We begin by defining the semantics of a detection action a in state s, assuming that a is applicable in s. Action a is attached to a failure pair \((e', e) \in E2E\) and detects whether the failure cause \(e'\) is present. Let \(e' = \mathrm {left\_critical}(v_i)\) (\(\mathrm {right\_critical}(v_i)\), respectively). Then, it holds that \(\textrm{poss}_{s'}(v_i) = \{\textrm{tooLow}\}\) (\(\{\textrm{tooHigh}\}\)) or \(\textrm{poss}_{s'}(v_i) = \{\textrm{normal}\}\) after transitioning into state \(s'\) by applying action a in state s—that is, a detection action determines the value of a variable \(v_i\) if it succeeds (a always succeeds if \(\textrm{det}(e') = 1\)). In case \(\textrm{det}(e') > 1\), a might fail occasionally as we have seen earlier at the construction of the transition probabilities. Consequently, after applying a detection action a in state s, it holds that \(\textrm{poss}_{s'}(v_i) \subseteq \textrm{poss}_s(v_i)\) for all variables \(v_i\) and successor states \(s'\) because the detection action reduces the uncertainty about the values of the variables. Note that in the real world, it might be possible for a detection action a to return an incorrect value (false positive or false negative) if there is a measurement error. In its current form, the MDP does not account for such measurement errors, i.e., the measured value defines the successor state without taking into account that the measured value might be erroneous.
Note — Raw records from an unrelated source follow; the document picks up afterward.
(** * mcp-pull-buddy: the reviewer recommendation core

    A shallow embedding of [src/cache.ts] (the TTL cache), of the accessor
    functions of [src/test-client.ts] (the module the tool imports as
    [./github.js]) and of the [find-pr-buddy] tool of [src/index.ts], with
    the properties the specification states of them.

    Conventions of the embedding.
    - JavaScript strings are [string]; template literals are [+:+].
    - [Date.now()] and parsed timestamps are integers ([Z], milliseconds).
    - Counts ([totalReviews], [relatedFileChanges], ...) are [nat].
    - The numbers the ranking computes are IEEE 754 doubles ([float64]):
      every operation rounds to the nearest double, ties to even, and
      [NaN] and the infinities are values.  The number [Number.parseInt]
      returns is rounded the same way.  The average response time is an
      exact rational ([Q]).
    - A [Map<string, _>] is a [gmap string _].
    - An [async] function that may reject is a function into [outcome]; the
      ones that also touch the module-level caches are state transformers
      ([M]). *)

From Stdlib Require Import ZArith QArith Qround Qpower Lia Lqa List Ascii String
  Sorted Permutation.
From Stdlib Require Qcanon SpecFloat.
From stdpp Require Import base gmap strings pretty list fin_maps.

Local Open Scope Z_scope.

(** ** src/cache.ts *)

Module Cache.

(** [interface Cache<T> { data: T; timestamp: number }] *)
Record Cache (T : Type) : Type := mkCache { data : T; timestamp : Z }.
Arguments mkCache {T} _ _.
Arguments data {T} _.
Arguments timestamp {T} _.

(** [const CACHE_TTL = 5 * 60 * 1000] *)
Definition CACHE_TTL : Z := 5 * 60 * 1000.

(** [class CacheStore<T>]: the private map and the [ttl] fixed by the
    constructor. *)
Record CacheStore (T : Type) : Type := mkStore {
  cache : gmap string (Cache T);
  ttl : Z
}.
Arguments mkStore {T} _ _.
Arguments cache {T} _.
Arguments ttl {T} _.

(** [new CacheStore(ttl = CACHE_TTL)] *)
Definition new {T} (t : option Z) : CacheStore T :=
  mkStore ∅ (default CACHE_TTL t).

(** [get(key)], with [now] the value [Date.now()] returns during the call.
    The result is the returned value and the store after the call. *)
Definition get {T} (now : Z) (key : string) (s : CacheStore T)
  : option T * CacheStore T :=
  match cache s !! key with
  | None => (None, s)
  | Some cached =>
      if now - timestamp cached >? ttl s
      then (None, mkStore (delete key (cache s)) (ttl s))
      else (Some (data cached), s)
  end.

(** [set(key, data)], with [now] the value of [Date.now()]. *)
Definition set {T} (now : Z) (key : string) (d : T) (s : CacheStore T)
  : CacheStore T :=
  mkStore (<[key := mkCache d now]> (cache s)) (ttl s).

(** [clear()] *)
Definition clear {T} (s : CacheStore T) : CacheStore T :=
  mkStore ∅ (ttl s).

End Cache.

(** ** JavaScript numbers *)

(** A number the code computes is a binary64 value: [NaN], an infinity, or
    a finite double, given by the rational it stands for, in lowest terms.
    (The sign of zero is left out: nothing here divides by a computed zero
    or prints one.) *)
Inductive float64 : Type := FNaN | FInf (negative : bool) | Fin (q : Q).

Definition pow2 (e : Z) : Q := (2 ^ e)%Q.

(** The binary exponent of [x > 0]: the [k] with [2^k <= x < 2^(k+1)]. *)
Definition ilog2 (x : Q) : Z :=
  let l := Z.log2 (Qnum x) - Z.log2 (Z.pos (Qden x)) in
  if Qle_bool (pow2 l) x then l else l - 1.

(** The nearest integer, the even one of two that are equally near. *)
Definition rne (x : Q) : Z :=
  let f := Qfloor x in
  match (x - inject_Z f ?= 1 # 2)%Q with
  | Lt => f
  | Gt => f + 1
  | Eq => if Z.even f then f else f + 1
  end.

(** The exponent of the last place of the double nearest to [x > 0]: 53
    significant bits, and no exponent below that of the subnormals. *)
Definition ulp_exp (x : Q) : Z := Z.max (ilog2 x - 52) (-1074).

(** Rounding [x > 0] to the nearest double: to a multiple of
    [2^(ulp_exp x)], and to [Infinity] when that reaches [2^1024]. *)
Definition round_pos (x : Q) : float64 :=
  let y := (inject_Z (rne (x / pow2 (ulp_exp x))) * pow2 (ulp_exp x))%Q in
  if Qle_bool (pow2 1024) y then FInf false else Fin (Qred y).

Definition fneg (x : float64) : float64 :=
  match x with
  | FNaN => FNaN
  | FInf s => FInf (negb s)
  | Fin q => Fin (Qred (- q))
  end.

(** The double nearest to the real number [x]. *)
Definition round64 (x : Q) : float64 :=
  match (x ?= 0)%Q with
  | Eq => Fin 0
  | Gt => round_pos x
  | Lt => fneg (round_pos (- x))
  end.

(** [x + y], [x - y], [x * y] and [x / y] on numbers. *)
Definition fadd (x y : float64) : float64 :=
  match x, y with
  | FNaN, _ | _, FNaN => FNaN
  | FInf a, FInf b => if Bool.eqb a b then FInf a else FNaN
  | FInf a, Fin _ | Fin _, FInf a => FInf a
  | Fin a, Fin b => round64 (a + b)
  end.

Definition fsub (x y : float64) : float64 := fadd x (fneg y).

Definition fmul (x y : float64) : float64 :=
  match x, y with
  | FNaN, _ | _, FNaN => FNaN
  | FInf a, FInf b => FInf (xorb a b)
  | FInf a, Fin q | Fin q, FInf a =>
      match (q ?= 0)%Q with
      | Eq => FNaN
      | Lt => FInf (negb a)
      | Gt => FInf a
      end
  | Fin a, Fin b => round64 (a * b)
  end.

Definition fdiv (x y : float64) : float64 :=
  match x, y with
  | FNaN, _ | _, FNaN => FNaN
  | FInf _, FInf _ => FNaN
  | FInf a, Fin q => FInf (xorb a (Qnum q <? 0))
  | Fin _, FInf _ => Fin 0
  | Fin a, Fin b =>
      match (b ?= 0)%Q with
      | Eq => match (a ?= 0)%Q with
              | Eq => FNaN
              | Lt => FInf true
              | Gt => FInf false
              end
      | _ => round64 (a / b)
      end
  end.

(** [x <= y] and [x === y] on numbers: false as soon as one is [NaN]. *)
Definition fleb (x y : float64) : bool :=
  match x, y with
  | FNaN, _ | _, FNaN => false
  | FInf true, _ | _, FInf false => true
  | FInf false, _ | _, FInf true => false
  | Fin a, Fin b => Qle_bool a b
  end.


(** [x < y]. *)
Definition fltb (x y : float64) : bool := fleb x y && negb (fleb y x).

(** A decimal literal of the source, such as [0.3], is the double nearest
    to it; a count (an array length, a counter) is the double of that
    integer. *)
Definition literal (q : Q) : float64 := round64 q.

Definition of_nat (n : nat) : float64 := round64 (inject_Z (Z.of_nat n)).

(** ** Values of the hosting API, as far as the code reads them *)

(** [number] values that stand for a pull-request number: [NaN], a
    non-negative integer that is a double, or [Infinity]. *)
Inductive number : Type := NaN | Num (n : N) | Infinity.

(** The number value for the integer [n]: the double nearest to it, [n]
    itself up to 2^53. *)
Definition nearest_number (n : N) : number :=
  match round64 (inject_Z (Z.of_N n)) with
  | FNaN => NaN
  | FInf _ => Infinity
  | Fin q => Num (Z.to_N (Qfloor q))
  end.

(** A user object ([member], [requested_reviewers[i]], [pr.user],
    [review.user]); [name] is the field [getReviewBuddy] adds. *)
Record User : Type := mkUser { login : string; name : option string }.

(** An entry of [pulls.list] / the result of [pulls.get]. *)
Record PullRequest : Type := mkPR {
  pr_number : N;
  created_at : string;
  requested_reviewers : option (list User);
  user : User
}.

(** An entry of [pulls.listReviews]. *)
Record Review : Type := mkReview {
  review_id : N;
  review_user : option User;
  submitted_at : option string
}.

(** An entry of [pulls.listFiles]. *)
Record File : Type := mkFile { filename : string }.

(** An entry of [pulls.listReviewComments]. *)
Record ApiComment : Type := mkApiComment {
  comment_id : N;
  comment_user : option User;
  comment_body : option string;
  comment_created_at : string;
  comment_path : string;
  comment_line : option N;
  comment_commit_id : string
}.

(** An entry of [repos.listForOrg]. *)
Record Repo : Type := mkRepo { repo_name : string }.

(** What a rejected promise carries. *)
Inductive Error : Type :=
| TokenNotSet          (* Error("GITHUB_TOKEN is not set") *)
| InvalidUrl           (* Error("Invalid pull request URL") *)
| NotFound             (* the API answers 404 *)
| RateLimited
| Unauthorized.

(** The result of awaiting a promise: it resolved with a value or it
    rejected. *)
Inductive outcome (A : Type) : Type :=
| Return (a : A)
| Throw (e : Error).
Arguments Return {A} _.
Arguments Throw {A} _.

Definition obind {A B} (x : outcome A) (f : A -> outcome B) : outcome B :=
  match x with
  | Return a => f a
  | Throw e => Throw e
  end.

(** The two ways the code calls [pulls.list]: with the defaults
    ([getPullRequestByOwner]) and with
    [state: "all", sort: "updated", direction: "desc", per_page: 100]. *)
Inductive ListOptions : Type := Defaults | AllByUpdatedDesc100.

(** [octokit.rest]: the answers of the hosting API during one call. *)
Record Octokit : Type := mkOctokit {
  repos_listForOrg : string -> outcome (list Repo);
  pulls_list : string -> string -> ListOptions -> outcome (list PullRequest);
  pulls_get : string -> string -> number -> outcome PullRequest;
  pulls_listFiles : string -> string -> number -> outcome (list File);
  pulls_listReviews : string -> string -> N -> outcome (list Review);
  pulls_listReviewComments :
    string -> string -> N -> N -> outcome (list ApiComment)
}.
A prevention action a is attached to a failure pair \((e', e) \in E2E\) as well and prevents the failure cause \(e'\) from occurring. More specifically, if \(e' = \mathrm {left\_critical}(v_i)\) (\(\mathrm {right\_critical}(v_i)\), respectively), then applying action a in state s ensures that \(\textrm{poss}_{s'}(v_i) = \{\textrm{normal}\}\) after transitioning into state \(s'\). In other words, a prevention action a eliminates the failure cause \(e'\) by assigning the value of the corresponding variable \(v_i\) to its normal range and hence, we set \(\textrm{occ}(e') = 1\) after applying action a (that is, we assume that the application of a is always successful in preventing \(e'\)—it is also conceivable that a might fail sometimes which can be modelled by setting \(\textrm{occ}(e')\) to a value greater than one).

Whenever an action is applied successfully, it might affect not only the failure it directly operates on but also other failures in the failure hierarchy. For example, if we have \((e_1, e_2) \in E2E\) (i.e., \(e_1\) causes \(e_2\)) and an action is applied that prevents \(e_1\) from occurring, then \(e_2\) cannot occur as well if there are no other causes for \(e_2\) other than \(e_1\). Analogously, if a detection action determines that \(e_1\) is not present in a particular state s, then \(e_2\) cannot occur in s as well if there are no other causes for \(e_2\) other than \(e_1\). As the presence or absence of a failure might influence the information available about its effects, we employ qualitative reasoning [8] to obtain the possible successor states after applying action a in state s. However, we cannot just apply qualitative reasoning as it is proposed in the literature [8, 31] because the propagation does not take into account the causal structure of the failure hierarchy.

Instead, we introduce qualitative causal reasoning to propagate changes only along the causal directions of the edges in the failure hierarchy. In particular, when intervening on a specific failure e, all incoming edges of e must be cut off before the changes are propagated through the graph [17, 18].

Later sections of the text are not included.